--- RECORDS SHOWN Enclosed Below ---
(** ** Consistency of what the recipe tells its consumers *)

(** The defines follow the toolchain: whenever [generate] writes a
    toolchain, the five defines of [package_info] are its first five
    variables, in order, with 1 for ON and 0 for OFF. *)
Theorem defines_follow_toolchain (self : TinyExrConan)
    (variables : list (string * string)) :
  ToolchainGenerate variables ∈ generate self →
  defines (cpp_info (package_info (set_cpp_info new_cpp_info self)))
  = (λ nv, nv.1 +:+ "=" +:+ (if String.eqb nv.2 "ON" then "1" else "0"))
      <$> take 5 variables.
Proof.
  unfold generate, package_info, with_z_is, header_only.
  destruct self as [[z piz zfp thread openmp sh] st ho src bld inf ci]. simpl.
  destruct (Py.getattr ho false); [by intros ?%elem_of_nil|].
  rewrite !elem_of_cons, elem_of_nil. intros [[= ->]|[|[]]]; [|done].
  destruct z, piz, zfp, thread, openmp; simpl; by repeat case_match.
Qed.

Lemma defines_follow_toolchain_witness :
  defines (cpp_info (package_info (set_cpp_info new_cpp_info compiled_recipe)))
  = (λ nv, nv.1 +:+ "=" +:+ (if String.eqb nv.2 "ON" then "1" else "0"))
      <$> take 5
            [ ("TINYEXR_USE_MINIZ", "ON"); ("TINYEXR_USE_PIZ", "ON");
              ("TINYEXR_USE_ZFP", "OFF"); ("TINYEXR_USE_THREAD", "OFF");
              ("TINYEXR_USE_OPENMP", "OFF"); ("TINYEXR_BUILD_SAMPLE", "OFF");
              ("BUILD_SHARED_LIBS", "OFF") ].
Proof.
  apply (defines_follow_toolchain compiled_recipe). apply list_elem_of_here.
Defined.

(** The toolchain variables: [generate] assigns the same seven variables
    whatever the options, each ON or OFF, never builds the samples, and
    builds shared libraries exactly when [shared] is set. *)
Theorem generate_variables (self : TinyExrConan)
    (variables : list (string * string)) :
  ToolchainGenerate variables ∈ generate self →
  variables.*1
  = [ "TINYEXR_USE_MINIZ"; "TINYEXR_USE_PIZ"; "TINYEXR_USE_ZFP";
      "TINYEXR_USE_THREAD"; "TINYEXR_USE_OPENMP"; "TINYEXR_BUILD_SAMPLE";
      "BUILD_SHARED_LIBS" ] ∧
  Forall (λ nv, nv.2 = "ON" ∨ nv.2 = "OFF") variables ∧
  ("TINYEXR_BUILD_SAMPLE", "OFF") ∈ variables ∧
  (("BUILD_SHARED_LIBS", "ON") ∈ variables ↔ shared (options self) = true).
Proof.
  unfold generate, header_only.
  destruct (Py.getattr _ false); [by intros ?%elem_of_nil|].
  rewrite !elem_of_cons, elem_of_nil. intros [[= ->]|[|[]]]; [|done].
  split_and!.
  - done.
  - unfold on_off.
    repeat (apply Forall_cons_2; [simpl; try case_match; by eauto|]).
    apply Forall_nil_2.
  - set_solver.
  - rewrite !elem_of_cons, elem_of_nil. unfold on_off.
    destruct (shared (options self)); naive_solver.
Qed.

Lemma generate_variables_witness :
  ("TINYEXR_BUILD_SAMPLE", "OFF")
    ∈ [ ("TINYEXR_USE_MINIZ", "ON"); ("TINYEXR_USE_PIZ", "ON");
        ("TINYEXR_USE_ZFP", "OFF"); ("TINYEXR_USE_THREAD", "OFF");
        ("TINYEXR_USE_OPENMP", "OFF"); ("TINYEXR_BUILD_SAMPLE", "OFF");
        ("BUILD_SHARED_LIBS", "OFF") ].
Proof.
  apply (generate_variables compiled_recipe). apply list_elem_of_here.
Defined.

(** The requirements match the defines: miniz is required exactly when
    consumers see TINYEXR_USE_MINIZ=1, zlib exactly when they see
    TINYEXR_USE_MINIZ=0, and zfp exactly when they see TINYEXR_USE_ZFP=1. *)
Theorem requirements_match_defines (self : TinyExrConan) :
  ("miniz/3.0.2" ∈ requirements self
   ↔ "TINYEXR_USE_MINIZ=1"
       ∈ defines (cpp_info (package_info (set_cpp_info new_cpp_info self)))) ∧
  ("zlib/[>=1.2.11 <2]" ∈ requirements self
   ↔ "TINYEXR_USE_MINIZ=0"
       ∈ defines (cpp_info (package_info (set_cpp_info new_cpp_info self)))) ∧
  ("zfp/1.0.0" ∈ requirements self
   ↔ "TINYEXR_USE_ZFP=1"
       ∈ defines (cpp_info (package_info (set_cpp_info new_cpp_info self)))).
Proof.
  unfold requirements, package_info, with_z_is, header_only.
  destruct self as [[z piz zfp thread openmp sh] st ho src bld inf ci]. simpl.
  assert (∀ ci' : CppInfo,
            defines (if bool_decide (os st ∈ ["Linux"; "FreeBSD"]) && thread
                     then system_libs_append "pthread" ci' else ci')
            = defines ci') as Hsys by (intros; by destruct (_ && _)).
  assert (∀ ci' : CppInfo,
            defines (if Py.getattr ho false
                     then set_libdirs [] (set_bindirs [] ci')
                     else set_libs ["tinyexr"] ci')
            = defines ci') as Hmode by (intros; by destruct (Py.getattr _ _)).
  rewrite Hsys, Hmode. simpl.
  destruct z, piz, zfp, thread, openmp; by_evaluation.
Qed.

(** The system library: from the [cpp_info] Conan provides, pthread is
    listed exactly when with_thread is set on Linux or FreeBSD, and is
    then the only system library; the include directory is kept, and the
    library and binary directories are kept in Compiled mode and emptied
    in HeaderOnly mode. *)
Theorem package_info_system_libs (self : TinyExrConan) :
  ("pthread" ∈ system_libs (cpp_info (package_info (set_cpp_info new_cpp_info self)))
   ↔ (os (settings self) = "Linux" ∨ os (settings self) = "FreeBSD")
     ∧ with_thread (options self) = true) ∧
  (∀ l, l ∈ system_libs (cpp_info (package_info (set_cpp_info new_cpp_info self)))
        → l = "pthread") ∧
  includedirs (cpp_info (package_info (set_cpp_info new_cpp_info self)))
  = ["include"] ∧
  libdirs (cpp_info (package_info (set_cpp_info new_cpp_info self)))
  = match build_mode self with HeaderOnly => [] | Compiled => ["lib"] end ∧
  bindirs (cpp_info (package_info (set_cpp_info new_cpp_info self)))
  = match build_mode self with HeaderOnly => [] | Compiled => ["bin"] end.
Proof.
  unfold package_info, build_mode, header_only.
  destruct self as [opts st ho src bld inf ci]. simpl.
  destruct (Py.getattr ho false), (with_thread opts);
    rewrite ?andb_false_r, ?andb_true_r; simpl.
  all: try (case_bool_decide as Hos; simpl;
            rewrite ?elem_of_cons, ?elem_of_nil in Hos;
            split_and!; try done;
            try (intros l; rewrite ?elem_of_cons, ?elem_of_nil; naive_solver);
            rewrite ?elem_of_cons, ?elem_of_nil; naive_solver).
  all: split_and!; try done;
    try (intros l); rewrite ?elem_of_nil; naive_solver.
Qed.

Lemma package_info_system_libs_witness :
  "pthread" = "pthread".
Proof.
  apply (proj1 (proj2 (package_info_system_libs threaded_recipe))).
  apply list_elem_of_here.
Defined.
--- End of Enclosed RECORDS SHOWN ---
### EXERCISE BRIEF
When a line above includes the word "else", please list that line.

### RESULT OF THE TASK
  = (λ nv, nv.1 +:+ "=" +:+ (if String.eqb nv.2 "ON" then "1" else "0"))
  = (λ nv, nv.1 +:+ "=" +:+ (if String.eqb nv.2 "ON" then "1" else "0"))
                     then system_libs_append "pthread" ci' else ci')
                     else set_libs ["tinyexr"] ci')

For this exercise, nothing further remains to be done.